== Segment start ==

(** X24: the server reads the proof data back.  When the peer wrote the
    response z and the trapdoor t into the proof data with Bytes, as the
    clients do, the handler calls Verify on their magnitudes |z| and |t|
    (on z and t themselves when they are non-negative), and the Status
    carries that result. *)
Theorem SchnorrEC_reads_proof_data (req m2 : pb.Message) (curve : Curve)
    (pX pA pB : option pb.ECGroupElement) (x a b : types.ECGroupElement)
    (v1 v2 v3 : SchnorrECVerifier) (ch : Z) (r2 : option Z)
    (z t : Z) (valid : bool) :
  pb.GetContent req = Some (pb.Message_SchnorrEcProofRandomData pX pA pB) ->
  ToECGroupElement pX = Returned x ->
  ToECGroupElement pA = Returned a ->
  ToECGroupElement pB = Returned b ->
  SetProofRandomData x a b (NewSchnorrECVerifier curve types.Sigma) =
    Returned (tt, v1) ->
  GetChallenge v1 = Returned ((ch, r2), v2) ->
  pb.GetContent m2 =
    Some (pb.Message_SchnorrProofData (big.Bytes z) (big.Bytes t)) ->
  Verify (Z.abs z) (Z.abs t) v2 = Returned (valid, v3) ->
  exists challengeMsg,
    exec (SchnorrEC req types.Sigma curve)
      [AnsSend None; AnsMessage (Some m2) None; AnsSend None] =
    ([EvSend challengeMsg; EvReceive;
      EvSend (pb.WithContent (pb.Message_Status valid))],
     Some (Returned None)).
Proof.
  intros Hreq HX HA HB Hset Hch Hm2 Hver.
  destruct req as [cid sch var cont]. simpl in Hreq. subst cont.
  destruct m2 as [cid2 sch2 var2 cont2]. simpl in Hm2. subst cont2.
  unfold SchnorrEC, server.SchnorrEC.
  cbn [negb types.ProtocolType_eqb pbind pb.GetSchnorrEcProofRandomData lift].
  rewrite HX. cbn [pbind lift]. rewrite HA. cbn [pbind lift].
  rewrite HB. cbn [pbind lift]. rewrite Hset. cbn [pbind lift].
  rewrite Hch. cbn [pbind lift send receive exec pb.GetSchnorrProofData].
  rewrite !SetBytes_Bytes, Hver.
  cbn [pbind lift send exec]. eexists. reflexivity.
Qed.
(** The slave's [poll] from the validation on, for a write of coils
    inside the coil area whose values are in the frame buffer. *)
Lemma poll_slave_runs_FC15 (u8regsno i8state id : Z)
    (add_hi add_lo nb_hi nb_lo cnt now : Z) (data rest : list Z)
    (m : Modbus) :
  crc_mismatch now m = Ok false m ->
  au8Buffer m
  = id :: MB_FC_WRITE_MULTIPLE_COILS :: add_hi :: add_lo :: nb_hi
    :: nb_lo :: cnt :: data ++ rest ->
  (1 <= length (data ++ rest) < 200)%nat ->
  Z.of_nat (length (rw_bitArea m)) = SIZE_RW_BITS / 16 + 1 ->
  word add_hi add_lo + word nb_hi nb_lo <= SIZE_RW_BITS ->
  word nb_hi nb_lo <= 8 * Z.of_nat (length data) ->
  exists m',
    bind validateRequest (fun u8exception =>
       if 0 <? u8exception then
         bind (if negb (u8exception =? NO_REPLY)
               then bind (buildException u8exception)
                         (fun _ => sendTxBuffer)
               else ret tt) (fun _ =>
         bind (modify (set_u8lastError u8exception)) (fun _ =>
         ret (i8 u8exception)))
       else
         bind (modify (fun m => set_u32timeOut (u32 (now + u16timeOut m)) m))
           (fun _ =>
         bind (modify (set_u8lastError 0)) (fun _ =>
         bind (load Arr_au8Buffer FUNC) (fun fct =>
         poll_slave_dispatch u8regsno fct i8state))))
      now m
    = Ok 8 m'
    /\ length (rw_bitArea m') = length (rw_bitArea m)
    /\ (forall c, 0 <= c ->
        coil (rw_bitArea m') c
        = if (word add_hi add_lo <=? c)
             && (c <? word add_hi add_lo + word nb_hi nb_lo)
          then frame_bit data (c - word add_hi add_lo)
          else coil (rw_bitArea m) c)
    /\ tx_line (port m')
       = tx_line (port m)
         ++ with_crc [id; MB_FC_WRITE_MULTIPLE_COILS; add_hi; add_lo;
                      nb_hi; nb_lo]
    /\ u8lastError m' = 0
    /\ u16errCnt m' = u16errCnt m
    /\ rw_regArea m' = rw_regArea m.
Proof.
  intros Hcrc Hbuf Htl Hbits Hadd Hdata.
  change (SIZE_RW_BITS / 16 + 1) with 2 in Hbits.
  unfold SIZE_RW_BITS in Hadd.
  pose proof (word_range add_hi add_lo) as Ha.
  pose proof (word_range nb_hi nb_lo) as Hn.
  erewrite bind_Ok.
  2:{ apply (validateRequest_accepts MB_FC_WRITE_MULTIPLE_COILS
               add_hi add_lo nb_hi nb_lo);
        [exact Hcrc | rewrite Hbuf; reflexivity | reflexivity |].
      intros [[[H|H] _]|[_ H]]; [discriminate H..|].
      unfold u16 in H. rewrite Z.mod_small in H; lia. }
  cbn [Z.ltb Z.compare]. rewrite !bind_modify.
  change FUNC with (Z.of_nat 1).
  rewrite (bind_load _ 1 MB_FC_WRITE_MULTIPLE_COILS)
    by (fields; rewrite Hbuf; reflexivity).
  rewrite poll_slave_dispatch_FC15.
  match goal with
  | |- context [process_FC15 now ?s] =>
      destruct (process_FC15_exact id MB_FC_WRITE_MULTIPLE_COILS
                  add_hi add_lo nb_hi nb_lo cnt (data ++ rest) now s)
        as (m' & Hrun & Hlen' & Hcoils & Htx & Herr & Hcnt & Hregs)
  end.
  - exact Hbuf.
  - exact Htl.
  - fields. lia.
  - fields. lia.
  - rewrite length_app. Z.div_mod_to_equations. lia.
  - exists m'. split; [exact Hrun|].
    rewrite Hlen', Htx, Herr, Hcnt, Hregs. fields.
    split; [reflexivity|]. split; [|repeat split; reflexivity].
    intros c Hc. rewrite Hcoils by exact Hc. fields.
    destruct (Z.leb_spec (word add_hi add_lo) c) as [Hlo|_];
      [|reflexivity].
    destruct (Z.ltb_spec c (word add_hi add_lo + word nb_hi nb_lo))
      as [Hhi|_]; [|reflexivity].
    cbn [andb]. unfold frame_bit.
    rewrite lookup_app_l; [reflexivity|].
    assert ((c - word add_hi add_lo) / 8 < Z.of_nat (length data))
      by (apply Z.div_lt_upper_bound; lia).
    assert (0 <= (c - word add_hi add_lo) / 8) by (apply Z.div_pos; lia).
    lia.
Qed.
(** * Sparkify data-lake ETL ([etl.py]): relational model and properties

    The program is a PySpark batch job.  [process_song_data] projects a
    catalog DataFrame into the song and artists tables; [process_log_data]
    filters the activity log to [page = 'NextSong'] and derives the users,
    time and songplays tables.

    A DataFrame is embedded as the list of its rows, in the order in which
    the engine presents them (the activity log, whose rows are numbered by
    [monotonically_increasing_id], as the list of its engine partitions); a
    nullable column is an [option].  Row order is not part of a DataFrame's
    meaning: two runs on the same records may see them in different orders.
    Reading and writing the parquet files is taken to be the identity.  The
    relational operators used by the job ([where], [dropDuplicates],
    [row_number] over a window, [left join], [monotonically_increasing_id])
    are given as list functions in [Module Spark]; the two job functions
    are then transcribed operator by operator. *)

From Stdlib Require Import ZArith List String Bool Lia Permutation Sorted.
Import ListNotations.

Local Open Scope Z_scope.

(** ** Column values *)

(** [DoubleType] columns are only projected and compared by the job, never
    computed with: a double is carried as the 64-bit pattern the engine
    compares (normalised, so that equal doubles have equal patterns). *)
Definition double := Z.

Definition option_eq_dec {A : Type} (dec : forall x y : A, {x = y} + {x <> y})
  (x y : option A) : {x = y} + {x <> y}.
Proof. decide equality. Defined.

Definition ostring_eq_dec := option_eq_dec string_dec.
Definition oZ_eq_dec := option_eq_dec Z.eq_dec.

(** SQL [is not null]. *)
Definition is_not_null {A : Type} (x : option A) : bool :=
  match x with Some _ => true | None => false end.

(** SQL [=] on nullable strings used as a predicate: a comparison with a
    null operand is unknown, and a filter or join keeps only [true]. *)
Definition sql_eq (x y : option string) : bool :=
  match x, y with
  | Some a, Some b => String.eqb a b
  | _, _ => false
  end.

(** ** Relational operators of the engine *)

Module Spark.

Section Operators.
Context {A : Type}.
Variable A_eq_dec : forall x y : A, {x = y} + {x <> y}.

(** [dropDuplicates()] with no column list: whole-row distinct.  Rows
    already emitted are remembered in [seen]; the first occurrence of each
    row is kept. *)
Fixpoint distinct_from (seen : list A) (l : list A) : list A :=
  match l with
  | [] => []
  | x :: t =>
      if in_dec A_eq_dec x seen then distinct_from seen t
      else x :: distinct_from (x :: seen) t
  end.

Definition dropDuplicates (l : list A) : list A := distinct_from [] l.
End Operators.

(** [a LEFT JOIN b ON on]: every left row is kept; it is paired with each
    matching right row, or with null when none matches. *)
Definition left_join {A B : Type} (on : A -> B -> bool)
  (l : list A) (r : list B) : list (A * option B) :=
  flat_map (fun a =>
              match filter (on a) r with
              | [] => [(a, None)]
              | m => map (fun b => (a, Some b)) m
              end) l.

End Spark.

(** ** Catalog branch: [process_song_data] *)

(** [RawSongSchema]. *)
Module RawSong.
Record t := mk {
  artist_id : option string;
  artist_latitude : option double;
  artist_location : option string;
  artist_longitude : option double;
  artist_name : option string;
  duration : option double;
  num_songs : option Z;
  song_id : option string;
  title : option string;
  year : option Z
}.
End RawSong.

Module Song.
Record t := mk {
  song_id : option string;
  title : option string;
  artist_id : option string;
  year : option Z;
  duration : option double
}.

Definition eq_dec (x y : t) : {x = y} + {x <> y}.
Proof. decide equality; solve [apply oZ_eq_dec | apply ostring_eq_dec]. Defined.
End Song.

Module Artist.
Record t := mk {
  artist_id : option string;
  name : option string;
  location : option string;
  latitude : option double;
  longitude : option double
}.

Definition eq_dec (x y : t) : {x = y} + {x <> y}.
Proof. decide equality; solve [apply oZ_eq_dec | apply ostring_eq_dec]. Defined.
End Artist.

(** [df.select("song_id", "title", "artist_id", "year", "duration")] *)
Definition select_song (r : RawSong.t) : Song.t :=
  Song.mk (RawSong.song_id r) (RawSong.title r) (RawSong.artist_id r)
          (RawSong.year r) (RawSong.duration r).
(* ===== verification/_CoqProject ===== *)
-Q . S2P
Prelude.v
GoStrings.v
MountTable.v
Float64.v
Pool.v
Lease.v
LeaseProofs.v
Journal.v
LeaseTheorems.v
FastTier.v
FastTierProofs.v
FastTierTheorems.v
Tier.v
Prefetch.v
Efficiency.v
Backend.v
DataServer.v
FileDriver.v
DataServerProofs.v
DataServerTheorems.v
Wire.v
WireTheorems.v
Accepting.v
Agent.v
AgentTheorems.v
ProtoWire.v
CsiMessage.v
GrpcWire.v
CsiDriver.v
CsiNode.v
Residency.v
GoPath.v
CsiTheorems.v
Pressure.v
Quantity.v
QuantityTheorems.v
Kubelet.v
KubeletTheorems.v
Checkpoint.v
CheckpointTheorems.v
Intent.v
Residence.v
Lineage.v
Topology.v
PoolStorage.v
TopologyTheorems.v
Metrics.v
Readiness.v
AgentMain.v
AgentMainTheorems.v
AgentWatch.v
Residual.v
Serve.v
ServeTheorems.v
GoTime.v
LeaseApi.v
Kube.v
Controller.v
ControllerTheorems.v
ReconcileTheorems.v
S3Driver.v
S3Theorems.v
S3Listing.v
Conformance.v
S3Serve.v
ConformanceTheorems.v
Views.v
Reporter.v
VolumesApi.v
Bench.v
Workload.v
Freed.v
KvSpill.v
Headroom.v
HarmMain.v
BenchMain.v
CsiMain.v
ControllerMain.v
AgentRun.v
(** ** Slices: [s[lo:hi]] with [int] bounds already checked by the caller. *)
Definition zlen {A} (l : list A) : Z := Z.of_nat (length l).
Definition zdrop {A} (n : Z) (l : list A) : list A := drop (Z.to_nat n) l.
Definition ztake {A} (n : Z) (l : list A) : list A := take (Z.to_nat n) l.
Definition slice {A} (lo hi : Z) (l : list A) : list A := ztake (hi - lo) (zdrop lo l).

Section slices.
Local Open Scope Z_scope.
Context {A : Type}.
Implicit Types l : list A.

Lemma zlen_nonneg l : 0 <= zlen l.
Proof. unfold zlen. lia. Qed.

Lemma zlen_app l k : zlen (l ++ k) = zlen l + zlen k.
Proof. unfold zlen. rewrite length_app. lia. Qed.

Lemma zlen_cons x l : zlen (x :: l) = 1 + zlen l.
Proof. unfold zlen. rewrite length_cons. lia. Qed.

Lemma zlen_slice lo hi l : 0 <= lo <= hi -> hi <= zlen l -> zlen (slice lo hi l) = hi - lo.
Proof.
  unfold zlen, slice, ztake, zdrop. intros. rewrite length_take, length_drop. lia.
Qed.

Lemma slice_nil lo l : slice lo lo l = [].
Proof. unfold slice, ztake. rewrite Z.sub_diag. reflexivity. Qed.

Lemma slice_app lo mid hi l : 0 <= lo <= mid -> mid <= hi ->
  slice lo mid l ++ slice mid hi l = slice lo hi l.
Proof.
  unfold slice, ztake, zdrop. intros.
  replace (Z.to_nat (hi - lo))%nat with (Z.to_nat (mid - lo) + Z.to_nat (hi - mid))%nat by lia.
  replace (drop (Z.to_nat mid) l) with (drop (Z.to_nat (mid - lo)) (drop (Z.to_nat lo) l))
    by (rewrite drop_drop; f_equal; lia).
  by rewrite take_take_drop.
Qed.

(** A slice of a slice. *)
Lemma slice_slice lo hi a b l : 0 <= lo -> 0 <= a <= b -> b <= hi - lo ->
  slice a b (slice lo hi l) = slice (lo + a) (lo + b) l.
Proof.
  unfold slice, ztake, zdrop. intros.
  rewrite skipn_firstn_comm, firstn_firstn, drop_drop.
  f_equal; [lia|]. f_equal. lia.
Qed.

Lemma slice_all l : slice 0 (zlen l) l = l.
Proof.
  unfold slice, ztake, zdrop, zlen. rewrite drop_0. apply take_ge. lia.
Qed.
End slices.

(** ** Bytes

    A byte is an [ascii]; a Go string is its bytes. *)
Definition byte_of (z : Z) : byte := ascii_of_N (Z.to_N (z mod 256)%Z).
Definition of_byte (b : byte) : Z := Z.of_N (N_of_ascii b).

Abbreviation bytes_of := list_ascii_of_string.
Abbreviation string_of := string_of_list_ascii.

Lemma bytes_of_app s t : bytes_of (s +:+ t) = bytes_of s ++ bytes_of t.
Proof. induction s as [|c s IH]; [done|]. simpl. by rewrite IH. Qed.

Definition strlen (s : string) : Z := zlen (bytes_of s).

(** [encoding/binary], big endian: the [n] bytes of an unsigned integer. *)
Fixpoint be (n : nat) (z : Z) : list byte :=
  match n with
  | O => []
  | S n => be n (z / 256)%Z ++ [byte_of z]
  end.
Definition be_value (l : list byte) : Z := fold_left (fun acc b => acc * 256 + of_byte b)%Z l 0%Z.

Abbreviation PutUint16 := (be 2).
Abbreviation PutUint32 := (be 4).
Definition PutUint64 (z : Z) : list byte := be 8 (wrapU64 z).
Definition Uint64 (l : list byte) : Z := wrap64 (be_value l).

Section bytes.
Local Open Scope Z_scope.

Lemma of_byte_range b : 0 <= of_byte b < 256.
Proof. unfold of_byte. pose proof (N_ascii_bounded b). lia. Qed.

Lemma of_byte_of z : of_byte (byte_of z) = z mod 256.
Proof.
  unfold of_byte, byte_of. pose proof (Z.mod_pos_bound z 256).
  rewrite N_ascii_embedding by lia. lia.
Qed.

Lemma byte_of_byte b : byte_of (of_byte b) = b.
Proof.
  unfold byte_of. rewrite Z.mod_small by apply of_byte_range.
  unfold of_byte. rewrite N2Z.id. apply ascii_N_embedding.
Qed.

Lemma be_value_snoc l b : be_value (l ++ [b]) = be_value l * 256 + of_byte b.
Proof. unfold be_value. by rewrite fold_left_app. Qed.

Lemma zlen_be n z : zlen (be n z) = Z.of_nat n.
Proof. revert z. induction n; intros z; [done|]. simpl be. rewrite zlen_app, IHn. unfold zlen. simpl. lia. Qed.

Lemma be_value_be n : forall z, be_value (be n z) = z mod 256 ^ Z.of_nat n.
Proof.
  induction n as [|n IH]; intros z; [by rewrite Z.mod_1_r|].
  simpl be. rewrite be_value_snoc, IH, of_byte_of.
  replace (Z.of_nat (S n)) with (Z.of_nat n + 1) by lia.
  rewrite Z.pow_add_r, Z.pow_1_r by lia. rewrite (Z.mul_comm (256 ^ _) 256).
  rewrite Z.rem_mul_r; lia.
Qed.

Lemma be_value_range l : 0 <= be_value l < 256 ^ zlen l.
Proof.
  induction l as [|b l IH] using rev_ind; [done|]. rewrite be_value_snoc, zlen_app.
  pose proof (of_byte_range b). change (zlen [b]) with 1. pose proof (zlen_nonneg l).
  rewrite Z.pow_add_r, Z.pow_1_r by lia. lia.
Qed.
(* ===== verification/GoStrings.v ===== *)
(** * GoStrings: what the program uses of strings, strconv and path

    A Go string is its bytes. White space is Unicode's, in UTF-8: none of the
    sequences below can begin in the middle of another encoded rune, so matching
    them byte by byte finds the runes a decoder finds. *)

From S2P Require Import Prelude.

Local Open Scope Z_scope.

(** ** Splitting and joining *)

(** [strings.Split(s, c)] for a one-byte separator. *)
Fixpoint Split (c : byte) (s : string) : list string :=
  match s with
  | EmptyString => [EmptyString]
  | String a s =>
      if Ascii.eqb a c then EmptyString :: Split c s
      else match Split c s with
           | [] => [String a EmptyString]
           | x :: l => String a x :: l
           end
  end.

(** [strings.Join(l, sep)] *)
Fixpoint Join (sep : string) (l : list string) : string :=
  match l with
  | [] => EmptyString
  | [s] => s
  | s :: l => s +:+ sep +:+ Join sep l
  end.

(** [strings.Cut(s, c)]: before, after and whether [c] was there. *)
Fixpoint Cut (c : byte) (s : string) : string * string * bool :=
  match s with
  | EmptyString => (EmptyString, EmptyString, false)
  | String a s =>
      if Ascii.eqb a c then (EmptyString, s, true)
      else let '(b, r, found) := Cut c s in (String a b, r, found)
  end.

Fixpoint has_byte (c : byte) (s : string) : bool :=
  match s with EmptyString => false | String a s => Ascii.eqb a c || has_byte c s end.

(** [fmt]'s [%q]: how a string is quoted for a person depends on tables of
    which runes print; whatever prints an error is given it. *)
Class Quoting := quote : string -> string.

(** ** White space *)

Definition bytes_list (l : list Z) : list byte := byte_of <$> l.

(** The runes [unicode.IsSpace] accepts. *)
Definition spaces : list (list byte) := bytes_list <$>
  ([[9]; [10]; [11]; [12]; [13]; [32]; [0xC2; 0x85]; [0xC2; 0xA0]; [0xE1; 0x9A; 0x80]]
   ++ ((fun i => [0xE2; 0x80; i]) <$> [0x80; 0x81; 0x82; 0x83; 0x84; 0x85; 0x86; 0x87; 0x88; 0x89; 0x8A; 0xA8; 0xA9; 0xAF])
   ++ [[0xE2; 0x81; 0x9F]; [0xE3; 0x80; 0x80]]).
Lemma set_leases_acct_id m : set_leases (leases m) (set_acct (acct m) m) = m.
Proof. by destruct m. Qed.

Lemma Accept_spec base l now m m' e : inv base m -> Accept l now m = (m', e) ->
  exists j, match e with
  | None => m' = set_journal j (grant l now (prune now m)) /\ leases m !! ID l = None /\
            accept_refusal l now (prune now m) = None /\
            0 <= Size l <= Capacity (acct m) - Reserved (acct m) - Borrowed (acct m)
  | Some _ => m' = set_journal j (prune now m)
  end.
Proof.
  intros I. unfold Accept. pose proof (prune_inv _ now _ I) as Ip.
  assert (leases (prune now m) = leases m /\ acct (prune now m) = acct m) as [El Ea].
  { by destruct (prune_frame now m) as [rs ->]. }
  set (p := prune now m) in *. clearbody p. rewrite <- El, <- Ea. clear El Ea I m.
  assert (set_journal (journal p) p = p) as Id by (by destruct p).
  destruct (accept_refusal l now p) as [e0|] eqn:R; [intros [= <- <-]; by exists (journal p)|].
  destruct (Lend (acct p) (Size l)) as [a|pe] eqn:Ln;
    [|intros [= <- <-]; by exists (journal p)].
  pose proof (Return_Lend _ _ _ (inv_acct _ _ Ip) Ln) as Ret.
  apply (Lend_Ok _ _ _ (inv_acct _ _ Ip)) in Ln as [Hs ->].
  assert (leases p !! ID l = None) as Fresh.
  { unfold accept_refusal in R. repeat (case_if; [discriminate|]).
    destruct (leases p !! ID l) eqn:E; [|done].
    match goal with H : bool_decide _ = false |- _ =>
      by apply bool_decide_eq_false in H; destruct H end. }
  cbv zeta. change (ID (set_GrantedAt now l)) with (ID l).
  change (set_leases _ (set_acct _ p)) with (grant l now p).
  destruct (persistLocked (grant l now p)) as [q pe] eqn:P.
  apply persistLocked_frame in P as [j ->].
  destruct pe as [pe|]; [|intros [= <- <-]; exists j; split_and!; auto; lia].
  unfold releaseLocked. simpl. rewrite Ret. simpl. intros [= <- <-]. exists j.
  rewrite delete_insert_id by done. by destruct p.
Qed.

Lemma grant_inv base l now m : inv base m -> leases m !! ID l = None -> lease_wf l ->
  0 <= Size l <= Capacity (acct m) - Reserved (acct m) - Borrowed (acct m) ->
  inv base (grant l now m).
Proof.
  intros [[] ? ? ? ?] E W Hs. constructor; simpl; auto.
  - constructor; simpl; lia.
  - rewrite lent_insert by done. simpl. lia.
  - apply (keyed_insert _ (set_GrantedAt now l)). done.
  - apply map_Forall_insert_2; auto. split; [exact W|simpl; lia].
Qed.

Lemma accept_refusal_Valid l now m : accept_refusal l now m = None -> Valid (Class l) = true.
Proof. unfold accept_refusal. repeat (case_if; [discriminate|]). intros _. by bool_to_prop. Qed.

Lemma Accept_inv base l now m : is_int64 (Size l) -> is_int64 (Term l) ->
  inv base m -> inv base (Accept l now m).1.
Proof.
  intros Hs Ht I. destruct (Accept l now m) as [m' e] eqn:A.
  destruct (Accept_spec _ _ _ _ _ _ I A) as [j S]. destruct e as [e|]; simpl.
  - subst m'. by apply set_journal_inv, prune_inv.
  - destruct S as (-> & E & R & B). apply set_journal_inv.
    destruct (prune_frame now m) as [rs Ep].
    apply grant_inv; try (by rewrite Ep); [by apply prune_inv|].
    split; [by eapply accept_refusal_Valid|done].
Qed.

(** ** The other operations preserve the invariant *)

Lemma Release_inv base id m : inv base m -> inv base (Release id m).1.
Proof.
  intros I. unfold Release. destruct (leases m !! id) as [l|] eqn:E; [|done].
  assert (leases m !! ID l = Some l) as E' by (by rewrite (inv_keyed _ _ I _ _ E)).
  rewrite (releaseLocked_Ok base) by done.
  destruct (persistLocked (drop_lease l m)) as [m' e] eqn:P.
  apply persistLocked_frame in P as [j ->]. simpl.
  apply set_journal_inv. by apply drop_lease_inv.
Qed.

Lemma Reclaim_inv base need now m : is_int64 need -> inv base m ->
  inv base (Reclaim need now m).1.
Proof.
  intros Hn I. destruct (Reclaim need now m) as [m' r] eqn:R.
  destruct (Z_le_gt_dec need 0) as [N|N].
  - unfold Reclaim in R. rewrite (proj2 (Z.leb_le _ _) N) in R. by simplify_eq.
  - destruct (Reclaim_spec base need now m m' r) as [(j & rs & ->) _]; auto; [lia|].
    simpl. apply set_journal_inv, set_reclaims_inv. unfold reclaim_choice.
    rewrite drop_leases_app. pose proof (expired_held base now _ I).
    apply drop_leases_inv; [by apply drop_leases_inv|]. by apply (ladder_held base).
Qed.

Lemma Expire_spec base now m m' r : inv base m -> Expire now m = (m', r) ->
  exists j, m' = set_journal j (drop_leases (expired_leases now m) m).
Proof.
  intros I. unfold Expire. rewrite (expireLocked_spec base) by done. case_if.
  - intros P. by apply persist_result_frame in P as [? _].
  - intros; simplify_eq. exists (journal (drop_leases (expired_leases now m) m)).
    by destruct (drop_leases _ _).
Qed.

Lemma Expire_inv base now m : inv base m -> inv base (Expire now m).1.
Proof.
  intros I. destruct (Expire now m) as [m' r] eqn:E.
  destruct (Expire_spec _ _ _ _ _ I E) as [j ->]. apply set_journal_inv.
  apply drop_leases_inv; auto. by apply (expired_held base).
Qed.

Lemma forget_all_inv base m : inv base m -> inv 0 (forget_all m).
Proof.
  intros [[] ? ? ? ?]. constructor; simpl; try lia.
  - constructor; simpl; lia.
  - rewrite lent_empty. lia.
  - apply map_Forall_empty.
  - apply map_Forall_empty.
Qed.

Definition restore_one (l : Lease) (m : Manager J) : Manager J :=
  set_leases (<[ID l := l]> (leases m))
    (set_acct (set_Borrowed (Borrowed (acct m) + Size l) (acct m)) m).

Lemma restore_one_inv base l m : inv base m -> leases m !! ID l = None -> lease_wf l ->
  0 <= Size l <= Capacity (acct m) - Reserved (acct m) - Borrowed (acct m) ->
  inv base (restore_one l m).
Proof.
  intros I E W Hs. pose proof (grant_inv _ _ (GrantedAt l) _ I E W Hs) as G.
  unfold grant in G. by replace (set_GrantedAt (GrantedAt l) l) with l in G by (by destruct l).
Qed.

Lemma restore_loop_inv base now ls : forall m dr un, inv base m ->
  NoDup (ID <$> ls) -> Forall lease_wf ls -> Forall (fun l => leases m !! ID l = None) ls ->
  inv base (restore_loop ls now m dr un).1.
Proof.
  induction ls as [|l ls IH]; intros m dr un I ND W F; simpl; auto.
  apply NoDup_cons in ND as [N ND]. apply Forall_cons in W as [Wl W], F as [E F].
  destruct (Expired l now); [by apply IH|].
  destruct (Lend (acct m) (Size l)) as [a|] eqn:Ln; [|by apply IH].
  apply (Lend_Ok _ _ _ (inv_acct _ _ I)) in Ln as [Hs ->].
  change (set_leases _ _) with (restore_one l m). apply IH; auto.
  - by apply restore_one_inv.
  - apply Forall_forall. intros k Hk. rewrite Forall_forall in F. simpl.
    rewrite lookup_insert_ne; auto. intros Eq. apply N. rewrite Eq. apply list_elem_of_fmap. eauto.
Qed.

(** ** Replay *)

Definition live_leases (now : time) (ls : list Lease) : list Lease :=
  List.filter (fun l => negb (Expired l now)) ls.
Definition dead_leases (now : time) (ls : list Lease) : list Lease :=
  List.filter (fun l => Expired l now) ls.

== Segment end ==

Exact duplication is required for the lines above, from the line that contains "(** [encoding/binary], big" to the line that contains "Lemma zlen_be n", inclusive; omit all others.

SOLUTION TO THIS PROBLEM
(** [encoding/binary], big endian: the [n] bytes of an unsigned integer. *)
Fixpoint be (n : nat) (z : Z) : list byte :=
  match n with
  | O => []
  | S n => be n (z / 256)%Z ++ [byte_of z]
  end.
Definition be_value (l : list byte) : Z := fold_left (fun acc b => acc * 256 + of_byte b)%Z l 0%Z.

Abbreviation PutUint16 := (be 2).
Abbreviation PutUint32 := (be 4).
Definition PutUint64 (z : Z) : list byte := be 8 (wrapU64 z).
Definition Uint64 (l : list byte) : Z := wrap64 (be_value l).

Section bytes.
Local Open Scope Z_scope.

Lemma of_byte_range b : 0 <= of_byte b < 256.
Proof. unfold of_byte. pose proof (N_ascii_bounded b). lia. Qed.

Lemma of_byte_of z : of_byte (byte_of z) = z mod 256.
Proof.
  unfold of_byte, byte_of. pose proof (Z.mod_pos_bound z 256).
  rewrite N_ascii_embedding by lia. lia.
Qed.

Lemma byte_of_byte b : byte_of (of_byte b) = b.
Proof.
  unfold byte_of. rewrite Z.mod_small by apply of_byte_range.
  unfold of_byte. rewrite N2Z.id. apply ascii_N_embedding.
Qed.

Lemma be_value_snoc l b : be_value (l ++ [b]) = be_value l * 256 + of_byte b.
Proof. unfold be_value. by rewrite fold_left_app. Qed.

Lemma zlen_be n z : zlen (be n z) = Z.of_nat n.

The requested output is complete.